Because this is a comedy show, however, the real problem is the jokes. Many of them boil down to little more than “People sure used to be racist, huh?” an attitude that doesn’t so much endorse Frank’s views as imply it’s enough to smirk, move on, and let them sit there, untouched. It’s an approach Burr and Price take across the board, whether Frank’s refusing to stop for a stranded black driver or constantly threatening to put one of his children “through the fucking wall.” The desired response doesn’t seem to be a belly laugh, but a knowing chuckle. Look at those kids playing with rusty metal — you couldn’t get away with that these days!

The second most common strain of humor is the use of various four-letter words as jokes in and of themselves, making this the first streaming series I can recall to do so. BoJack Horseman uses expletives sparingly, and NBC-generated Kimmy Schmidt doesn’t use them at all. F Is for Family drops them everywhere. These aren’t the elaborate, almost Shakespearean bouts of profanity you’ll find on Veep; like Frank’s outbursts, every time a little kid screams “shit,” it’s meant as the setup and the punchline.

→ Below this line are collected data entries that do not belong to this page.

(** A master key with a character outside the alphabet fails, and not
    with [InvalidKeyLength]. *)
Lemma C8_counterexample :
  deriveAppIdentity Model.noble (js "0") (js "test-app") = Err DecodeError
  /\ is_InvalidKeyLength DecodeError = false.
Proof. split; reflexivity. Qed.

Lemma C9_witness :
  In 48 (js "0") /\ ~ In 48 bs58.ALPHABET
  /\ deriveAppIdentity Model.noble (js "0") (js "test-app")
     = Err DecodeError
  /\ signMessage Model.noble (js "0") (js "test-app") = Err DecodeError
  /\ forall role got,
       DecodeError <> InvalidKeyLength role got
       /\ error_message DecodeError
          <> error_message (InvalidKeyLength role got).
Proof.
  assert (Hin : In 48 (js "0")) by (left; reflexivity).
  assert (Hout : ~ In 48 bs58.ALPHABET)
    by (apply bs58_facts.digit_of_char_None; reflexivity).
  split; [exact Hin|]. split; [exact Hout|].
  exact (C9_decode_error_distinct Model.noble (js "0") (js "test-app") 48
           Hin Hout).
Defined.

Lemma C10_witness :
  exists id priv pub,
    deriveAppIdentity Model.noble zero_key [] = Ok id
    /\ bs58.decode (privateKey id) = Ok priv /\ length priv = 32%nat
    /\ bs58.decode (publicKey id) = Ok pub /\ length pub = 32%nat
    /\ ([] = @nil N ->
        exists hmacOutput,
          hmac_sha512 Model.noble zero_bytes
            (list_byte_of_string "PhantomMask-v1-app:") = Ok hmacOutput
          /\ priv = firstn 32 hmacOutput).
Proof.
  apply (C10_any_appId Model.noble
           Model_facts.hmac_sha512_ok Model_facts.getPublicKey_ok
           zero_key [] zero_bytes).
  - exact zero_key_decodes.
  - reflexivity.
Defined.


(* ================================================================== *)
(** * Part IV: more of the core and its callers *)
(* ================================================================== *)

(** ** Well-formed strings and their encoding *)

(** A string of UTF-16 code units in which every surrogate is part of a
    high-low pair: the strings [TextEncoder] encodes without replacing
    anything. *)
Fixpoint well_formed (s : js_string) : bool :=
  match s with
  | [] => true
  | c :: rest =>
      if TextEncoder.is_high c then
        match rest with
        | d :: rest' => TextEncoder.is_low d && well_formed rest'
        | [] => false
        end
      else negb (TextEncoder.is_low c) && (c <? 0x10000)
           && well_formed rest
  end.

Module Utf8_facts.

Import TextEncoder.

Lemma cons_inj {A : Type} (x y : A) (l l' : list A) :
  x :: l = y :: l' -> x = y /\ l = l'.
Proof. intros [= -> ->]. auto. Qed.

Lemma is_high_true (c : N) : is_high c = true <-> 0xD800 <= c <= 0xDBFF.
Proof. unfold is_high. rewrite andb_true_iff, !N.leb_le. tauto. Qed.

Lemma is_low_true (c : N) : is_low c = true <-> 0xDC00 <= c <= 0xDFFF.
Proof. unfold is_low. rewrite andb_true_iff, !N.leb_le. tauto. Qed.

Lemma is_high_false (c : N) : is_high c = false <-> c < 0xD800 \/ 0xDBFF < c.
Proof.
  unfold is_high. rewrite andb_false_iff, !N.leb_gt. tauto.
Qed.

Lemma is_low_false (c : N) : is_low c = false <-> c < 0xDC00 \/ 0xDFFF < c.
Proof.
  unfold is_low. rewrite andb_false_iff, !N.leb_gt. tauto.
Qed.
(** * Source-image path resolver: a shallow embedding of [utils.py] and
      [plugin.py]

    The Python functions are embedded as Rocq functions over
    - a type [pyval] of the Python values that flow through them
      (JSON-like: [None], booleans, integers, strings, lists and dicts
      with string keys),
    - an error monad [M] whose [Raise] is a Python exception, and
    - a read-only operating-system interface [filesystem] answering the
      calls the code makes ([os.path.isdir], [os.path.isfile],
      [glob.glob(..., recursive=True)], [os.path.getmtime]).

    [os.path] is embedded in its POSIX flavour ([posixpath]).  Strings are
    sequences of characters; [str.lower] is embedded on the ASCII letters:
    the code only asks whether the lowered path contains one of the ASCII
    markers [gradio], [temp] and [appdata], and the two characters outside
    ASCII whose lower-case form has an ASCII letter in it (U+0130 and
    U+212A) cannot complete any of them. *)

From Stdlib Require Import String Ascii List ZArith Bool Lia.
Import ListNotations.
Local Open Scope string_scope.
Local Open Scope list_scope.

(* ------------------------------------------------------------------ *)
(** ** Python values, truthiness, equality *)

#[local] Set Warnings "-register-all".

Inductive pyval : Type :=
| VNone
| VBool (b : bool)
| VInt (z : Z)
| VStr (s : string)
| VList (l : list pyval)
| VDict (d : list (string * pyval)).

(** A dict is kept as an association list in insertion order; a
    well-formed one has no repeated key. *)
Definition dict := list (string * pyval).

Fixpoint dict_get {A : Type} (d : list (string * A)) (k : string) : option A :=
  match d with
  | [] => None
  | (k', v) :: d' => if String.eqb k' k then Some v else dict_get d' k
  end.

(** [d[k] = v]: an existing key keeps its place, a new key goes last. *)
Fixpoint dict_set {A : Type} (d : list (string * A)) (k : string) (v : A)
  : list (string * A) :=
  match d with
  | [] => [(k, v)]
  | (k', v') :: d' =>
      if String.eqb k' k then (k', v) :: d' else (k', v') :: dict_set d' k v
  end.

(** [d.get(k)] and [d.get(k, default)]. *)
Definition py_get (d : dict) (k : string) : pyval :=
  match dict_get d k with Some v => v | None => VNone end.

Definition py_get_default (d : dict) (k : string) (dflt : pyval) : pyval :=
  match dict_get d k with Some v => v | None => dflt end.

(** [bool(v)]. *)
Definition truthy (v : pyval) : bool :=
  match v with
  | VNone => false
  | VBool b => b
  | VInt z => negb (Z.eqb z 0)
  | VStr s => negb (String.eqb s "")
  | VList l => match l with [] => false | _ => true end
  | VDict d => match d with [] => false | _ => true end
  end.

(** [a == b]; [True == 1] and [False == 0] as in Python, dicts compared
    regardless of order. *)
Fixpoint py_eq (a b : pyval) {struct a} : bool :=
  match a, b with
  | VNone, VNone => true
  | VBool x, VBool y => Bool.eqb x y
  | VBool x, VInt y => Z.eqb (Z.b2z x) y
  | VInt x, VBool y => Z.eqb x (Z.b2z y)
  | VInt x, VInt y => Z.eqb x y
  | VStr x, VStr y => String.eqb x y
  | VList l, VList m =>
      (fix go (l m : list pyval) : bool :=
         match l, m with
         | [], [] => true
         | x :: l', y :: m' => py_eq x y && go l' m'
         | _, _ => false
         end) l m
  | VDict d, VDict e =>
      Nat.eqb (length d) (length e) &&
      (fix go (d : list (string * pyval)) : bool :=
         match d with
         | [] => true
         | (k, v) :: d' =>
             match dict_get e k with
             | Some w => py_eq v w
             | None => false
             end && go d'
         end) d
  | _, _ => false
  end.

(** [x in l] for a list [l]. *)
Definition py_in (x : pyval) (l : list pyval) : bool :=
  existsb (py_eq x) l.

(* ------------------------------------------------------------------ *)
(** ** Exceptions *)

Inductive exn : Type := TypeError | AttributeError | OSError.

Inductive M (A : Type) : Type :=
| Ret (a : A)
| Raise (e : exn).
Arguments Ret {A} a.
Arguments Raise {A} e.

Definition bind {A B : Type} (c : M A) (k : A -> M B) : M B :=
  match c with
  | Ret a => k a
  | Raise e => Raise e
  end.

Notation "x <- c ;; k" := (bind c (fun x => k))
  (at level 61, c at next level, right associativity).

(** Run [f] on every element, left to right, stopping at the first
    exception. *)
Fixpoint mapM {A B : Type} (f : A -> M B) (l : list A) : M (list B) :=
  match l with
  | [] => Ret []
  | x :: l' => y <- f x ;; ys <- mapM f l' ;; Ret (y :: ys)
  end.

(* ------------------------------------------------------------------ *)
(** ** Strings: [str.lower], [in], and [posixpath] *)

Definition lower_char (c : ascii) : ascii :=
  let n := nat_of_ascii c in
  if (65 <=? n)%nat && (n <=? 90)%nat then ascii_of_nat (n + 32) else c.

Fixpoint lower (s : string) : string :=
  match s with
  | EmptyString => EmptyString
  | String c r => String (lower_char c) (lower r)
  end.

(** [needle in hay]. *)
Fixpoint contains (needle hay : string) : bool :=
  if String.prefix needle hay then true
  else match hay with
       | EmptyString => false
       | String _ r => contains needle r
       end.

Definition is_sep (c : ascii) : bool := Ascii.eqb c "/"%char.

Definition startswith_sep (s : string) : bool :=
  match s with
  | String c _ => is_sep c
  | EmptyString => false
  end.

Fixpoint endswith_sep (s : string) : bool :=
  match s with
  | EmptyString => false
  | String c EmptyString => is_sep c
  | String _ r => endswith_sep r
  end.

(** [posixpath.join(a, b)]. *)
Definition path_join (a b : string) : string :=
  if startswith_sep b then b
  else if String.eqb a "" || endswith_sep a then a ++ b
  else a ++ "/" ++ b.

(** [(p[:i], p[i:])] for [i = p.rfind('/') + 1]. *)
Fixpoint rsplit_sep (p : string) : string * string :=
  match p with
  | EmptyString => (EmptyString, EmptyString)
  | String c r =>
      let (h, t) := rsplit_sep r in
      match h with
      | EmptyString =>
          if is_sep c then (String c EmptyString, t) else (EmptyString, String c t)
      | _ => (String c h, t)
      end
  end.

Fixpoint all_sep (s : string) : bool :=
  match s with
  | EmptyString => true
  | String c r => is_sep c && all_sep r
  end.

(** [s.rstrip('/')]. *)
Fixpoint rstrip_sep (s : string) : string :=
  match s with
  | EmptyString => EmptyString
  | String c r =>
      match rstrip_sep r with
      | EmptyString => if is_sep c then EmptyString else String c EmptyString
      | r' => String c r'
      end
  end.

(** [posixpath.split(p)]. *)
Definition path_split (p : string) : string * string :=
  let (head, tail) := rsplit_sep p in
  (if negb (String.eqb head "") && negb (all_sep head)
   then rstrip_sep head else head, tail).

Definition basename (p : string) : string := snd (rsplit_sep p).
Definition dirname (p : string) : string := fst (path_split p).

(* ------------------------------------------------------------------ *)
(** ** The operating system, as the code observes it *)

(** The answers of the operating system to the read-only calls of the
    code.  [getmtime p = None] stands for [os.path.getmtime(p)] raising
    [OSError] (the path cannot be stat-ed).  [fd_isdir] and [fd_isfile]
    answer [os.path.isdir] and [os.path.isfile] on an integer, which
    Python takes as an open file descriptor.  Modification times are the
    numbers [os.path.getmtime] reports; only their order is used. *)
Record filesystem : Type := {
  isdir : string -> bool;
  isfile : string -> bool;
  fd_isdir : Z -> bool;
  fd_isfile : Z -> bool;
  glob : string -> list string;
  getmtime : string -> option Z
}.

(** What the two modules read from their surroundings: the file system,
    [os.path.abspath(__file__)] of each module, and the host's
    [server_config] as reached through the global [_plugin_instance]
    ([None] when there is no instance, no such attribute, or no value). *)
Record env : Type := {
  fs : filesystem;
  utils_file : string;
  plugin_file : string;
  server_config : option dict
}.

Section Resolver.

Variable E : env.

(** [os.path.isdir(v)], [os.path.isfile(v)]: a string is a path, an
    integer (or boolean) a file descriptor, anything else a [TypeError]. *)
Definition os_path_isdir (v : pyval) : M bool :=
  match v with
  | VStr s => Ret (isdir (fs E) s)
  | VInt n => Ret (fd_isdir (fs E) n)
  | VBool b => Ret (fd_isdir (fs E) (Z.b2z b))
  | _ => Raise TypeError
  end.

Definition os_path_isfile (v : pyval) : M bool :=
  match v with
  | VStr s => Ret (isfile (fs E) s)
  | VInt n => Ret (fd_isfile (fs E) n)
  | VBool b => Ret (fd_isfile (fs E) (Z.b2z b))
  | _ => Raise TypeError
  end.

(** [os.path.join(a, b)]: both components must be strings. *)
Definition os_path_join (a b : pyval) : M string :=
  match a, b with
  | VStr x, VStr y => Ret (path_join x y)
  | _, _ => Raise TypeError
  end.

Definition os_path_getmtime (p : string) : M Z :=
  match getmtime (fs E) p with
  | Some t => Ret t
  | None => Raise OSError
  end.

(** [max(matches, key=os.path.getmtime)] on a non-empty list: the key of
    every element is computed in order, a later element replaces the
    current one only when its key is strictly greater. *)
Fixpoint max_loop (maxitem : string) (maxval : Z) (rest : list string)
  : M string :=
  match rest with
  | [] => Ret maxitem
  | item :: rest' =>
      val <- os_path_getmtime item ;;
      if (val >? maxval)%Z then max_loop item val rest'
      else max_loop maxitem maxval rest'
  end.

Definition max_by_mtime (first : string) (rest : list string) : M string :=
  maxval <- os_path_getmtime first ;;
  max_loop first maxval rest.

(* ------------------------------------------------------------------ *)
(** ** [utils.py] *)

(** The body of [for search_dir in search_dirs:] in
    [find_file_by_name]. *)
Fixpoint search_loop (filename : pyval) (recursive : bool)
  (search_dirs : list pyval) : M pyval :=
  match search_dirs with
  | [] => Ret VNone
  | search_dir :: rest =>
      d <- os_path_isdir search_dir ;;
      if negb d then search_loop filename recursive rest
      else
        direct_path <- os_path_join search_dir filename ;;
        if isfile (fs E) direct_path then Ret (VStr direct_path)
        else if recursive then
          prefix <- os_path_join search_dir (VStr "**") ;;
          pattern <- os_path_join (VStr prefix) filename ;;
          match glob (fs E) pattern with
          | [] => search_loop filename recursive rest
          | m :: ms => r <- max_by_mtime m ms ;; Ret (VStr r)
          end
        else search_loop filename recursive rest
  end.

(** [os.path.join(root_dir, 'outputs')] for the module at [file]. *)
Definition default_outputs (file : string) : string :=
  let plugin_dir := dirname file in
  let root_dir := dirname (dirname plugin_dir) in
  path_join root_dir "outputs".

(** [find_file_by_name(filename, search_dirs=None, recursive=True)]. *)
Definition find_file_by_name (filename : pyval)
  (search_dirs : option (list pyval)) (recursive : bool) : M pyval :=
  if negb (truthy filename) then Ret VNone
  else
    let search_dirs :=
      match search_dirs with
      | None | Some [] => [VStr (default_outputs (utils_file E))]
      | Some l => l
      end in
    search_loop filename recursive search_dirs.
(** * shendanshu: the particle choreography and gesture state machine

    A shallow embedding of the algorithmic core of the visualizer:
    - the enumerations and records of [types.ts];
    - [generateParticles] and [getTargetPosition] of [utils/geometry.ts]
      (src/unnamed/part_001);
    - [detectGesture] and the [onResults] handler of [HandController], which
      emits a [HandControlState] (src/components/Particles.tsx, 171-304);
    - the gesture effect and the per-frame photo switching of [Scene]
      (src/components/Particles.tsx, 511-555);
    - the per-frame easing of [Particles] (src/components/Particles.tsx,
      46-96) and the target resolution and easing of a photo panel in
      [PhotoCloud] (src/components/PhotoCloud.tsx, 83-216);
    - the constants (the end of src/components/PhotoCloud.tsx).

    JavaScript numbers are idealised as real numbers ([R]); [Math.random]
    is an explicit stream of draws in [0, 1); the methods of three.js the
    program calls are written out from the library's definitions. *)

From Stdlib Require Import Reals Lra Lia ZArith List String Bool Psatz.
From Stdlib Require Import Permutation.
Import ListNotations.
Local Open Scope R_scope.

(* ================================================================== *)
(** * Part I: definitions                                               *)
(* ================================================================== *)

(** ** types.ts *)

Inductive AppState : Type :=
  | ASSEMBLED   (* The Tree shape *)
  | SCATTERED   (* The Cloud shape *)
  | FOCUSED.    (* Photo zoom *)

Inductive GestureType : Type :=
  | NONE
  | FIST        (* Close tree *)
  | OPEN_PALM   (* Open tree *)
  | PINCH.      (* Grab/Focus *)

Inductive ParticleType : Type := SPHERE | CUBE | LIGHT.

Definition AppState_eqb (a b : AppState) : bool :=
  match a, b with
  | ASSEMBLED, ASSEMBLED | SCATTERED, SCATTERED | FOCUSED, FOCUSED => true
  | _, _ => false
  end.

Definition GestureType_eqb (a b : GestureType) : bool :=
  match a, b with
  | NONE, NONE | FIST, FIST | OPEN_PALM, OPEN_PALM | PINCH, PINCH => true
  | _, _ => false
  end.

Definition ParticleType_eqb (a b : ParticleType) : bool :=
  match a, b with
  | SPHERE, SPHERE | CUBE, CUBE | LIGHT, LIGHT => true
  | _, _ => false
  end.
(** ** The cells of the overview *)

Lemma agg_mean_nil : agg_mean [] = NA.
Proof. reflexivity. Qed.

(** The cell of a joined column at a round of the left frame, when the
    right column tabulates a function of the round that is missing off
    the right rounds. *)
Lemma joined_cell (ov : DataFrame) ks kc (g : Qc -> cell) out k :
  get_col "round" ov = Some (map Num ks) ->
  get_col out ov
  = Some (merge_right_col (map Num ks) (map Num kc) (map g kc)) ->
  List.NoDup kc -> (~ In k kc -> g k = NA) -> In k ks ->
  cell_at ov k out = Some (g k).
Proof.
  intros Hr Ho Hn Hg Hin. unfold cell_at. rewrite Hr, Ho.
  cbn [mbind option_bind].
  destruct (index_of_map_Num ks k Hin) as (j & -> & Hj).
  cbn [mbind option_bind].
  apply merge_right_tabulated; [exact Hn|exact Hg|].
  now rewrite lookup_map, Hj.
Qed.

Lemma group_mean_absent keys ks vals k :
  group_keys keys = Some ks -> ~ In k ks ->
  agg_mean (group_of keys (Num k) vals) = NA.
Proof.
  intros Hks Hk. rewrite group_of_absent; [reflexivity|].
  intros Hin. apply Hk. now apply (group_keys_In keys ks k Hks).
Qed.

Lemma masked_mean_absent m keys ks vals k :
  group_keys (mask_series m keys) = Some ks -> ~ In k ks ->
  agg_mean (masked_group m keys (Num k) vals) = NA.
Proof.
  intros Hks Hk. rewrite <- group_of_masked.
  now apply (group_mean_absent _ ks).
Qed.

Lemma inbound_inv wh inb names keys vals :
  get_col "warehouse" wh = Some names -> get_col "round" wh = Some keys ->
  get_col "cube_utilization_(%)" wh = Some vals ->
  inbound wh = Some inb ->
  exists ks,
    group_keys (mask_series (contains_mask "raw materials" names) keys)
    = Some ks
    /\ inb = [ ("round", map Num ks);
               ("inbound_util",
                map (fun k => agg_mean
                       (masked_group (contains_mask "raw materials" names)
                                     keys (Num k) vals)) ks) ].
Proof.
  intros Hn Hk Hv H. unfold inbound in H.
  apply bind_Some in H as (f & Hf & H). apply bind_Some in H as (g & Hg & H).
  apply (inj Some) in H. subst inb.
  destruct (filtered_mean_inv wh "warehouse" "raw materials"
              "cube_utilization_(%)" g names keys vals Hn Hk Hv)
    as (ks & Hks & ->).
  { rewrite Hf. exact Hg. }
  exists ks. split; [exact Hks|reflexivity].
Qed.

Lemma outbound_inv wh outb names keys vals :
  get_col "warehouse" wh = Some names -> get_col "round" wh = Some keys ->
  get_col "cube_utilization_(%)" wh = Some vals ->
  outbound wh = Some outb ->
  exists ks,
    group_keys (mask_series (contains_mask "finished goods" names) keys)
    = Some ks
    /\ outb = [ ("round", map Num ks);
                ("outbound_util",
                 map (fun k => agg_mean
                        (masked_group (contains_mask "finished goods" names)
                                      keys (Num k) vals)) ks) ].
Proof.
  intros Hn Hk Hv H. unfold outbound in H.
  apply bind_Some in H as (f & Hf & H). apply bind_Some in H as (g & Hg & H).
  apply (inj Some) in H. subst outb.
  destruct (filtered_mean_inv wh "warehouse" "finished goods"
              "cube_utilization_(%)" g names keys vals Hn Hk Hv)
    as (ks & Hks & ->).
  { rewrite Hf. exact Hg. }
  exists ks. split; [exact Hks|reflexivity].
Qed.
(** * ForML: flow graph views, ANSI SQL parser, generation assets and runner

    A shallow embedding of the parts of ForML that its specification makes
    statements about, and of the code around them:

    - [forml/runtime/asset/directory/generation.py]: [Tag] with its mode
      proxies ([replace], [trigger]), [Tag.replace], [dumps] and [loads],
      [NOTAG], [Level.Key], [Level.tag], [Level.get];
    - [forml/runtime/__init__.py]: [Runner.train], [Runner.apply];
    - [forml/io/dsl/parser/sql.py]: [Parser.Expression] with the pattern
      [ASSOCIATIVE], [KIND], [EXPRESSION], [generate_literal],
      [generate_expression], [generate_query], [generate_alias],
      [generate_ordering];
    - [forml/io/dsl/schema/series.py]: columns, the operators that build
      expressions, [accept];
    - [forml/flow/graph/view.py]: [Path.tail], [Path.__new__],
      [Closure.extend], [Channel.extend] without a right path,
      [Closure.Publishable.republish], [PreOrder.visit_path].

    Python exceptions are values of [exn]; a computation that may raise
    returns a [result]. Python integers are [Z], strings are [string]. *)

From Stdlib Require Import ZArith String Ascii List Lia Bool Arith.
From Stdlib Require Import DecimalString DecimalZ.
From stdpp Require Import base option list gmap.

Set Warnings "-register-all".
Local Open Scope string_scope.

(** ** Exceptions and results *)

Inductive exn : Type :=
| AssertionError (msg : string)
| AttributeError (msg : string)
| ValueError (msg : string)
| TypeError (msg : string)
| KeyError (msg : string)
| IndexError (msg : string)
| LevelInvalid (msg : string)       (* directory.Level.Invalid *)
| ListingEmpty (msg : string)       (* directory.Level.Listing.Empty *)
| Unsupported (msg : string)        (* forml.io.dsl.error.Unsupported *)
| RecursionError.

Inductive result (A : Type) : Type :=
| Ok (a : A)
| Raise (e : exn).
Arguments Ok {A} a.
Arguments Raise {A} e.

Definition bind {A B : Type} (r : result A) (k : A -> result B) : result B :=
  match r with
  | Ok a => k a
  | Raise e => Raise e
  end.

Notation "'let*' x ':=' r 'in' k" := (bind r (fun x => k))
  (at level 10, x name, r at level 100, k at level 200).
Notation "'let*' ' p ':=' r 'in' k" := (bind r (fun x => let 'p := x in k))
  (at level 10, p pattern, r at level 100, k at level 200).

(** [assert cond, msg] *)
Definition assert (cond : bool) (msg : string) : result unit :=
  if cond then Ok tt else Raise (AssertionError msg).

Definition is_ok {A : Type} (r : result A) : bool :=
  match r with Ok _ => true | Raise _ => false end.

(** ** Python [str] and [int] on integers *)

(** [str(n)] for an [int]: decimal digits, a leading minus sign when
    negative. *)
Definition py_str (n : Z) : string := NilZero.string_of_int (Z.to_int n).

(** [int(s)] on the decimal strings [str] produces (digits with an optional
    leading minus sign); any other string is a [ValueError]. *)
Definition py_int (s : string) : result Z :=
  match NilZero.int_of_string s with
  | Some d => Ok (Z.of_int d)
  | None => Raise (ValueError ("invalid literal for int() with base 10: " ++ s))
  end.

(** ** Python values *)

(** A double other than NaN, kept symbolic (sign, exponent, mantissa): the
    code only stores and compares it. *)
Inductive pyfloat : Type := Float64 (negative : bool) (exponent mantissa : Z).

Record datetime : Type := Datetime {
  year : Z; month : Z; day : Z;
  hour : Z; minute : Z; second : Z; microsecond : Z
}.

It’s easy to imagine a more successful, more funny version of F Is for Family, one that isn’t content to lay out its premise and leave it at that. You can even see it in some of the more pointed period references, like Sue’s haircare routine or the cover of Kevin’s latest favorite album. Unfortunately, it never quite peeks through.

F Is for Family is available to stream on Netflix this Friday.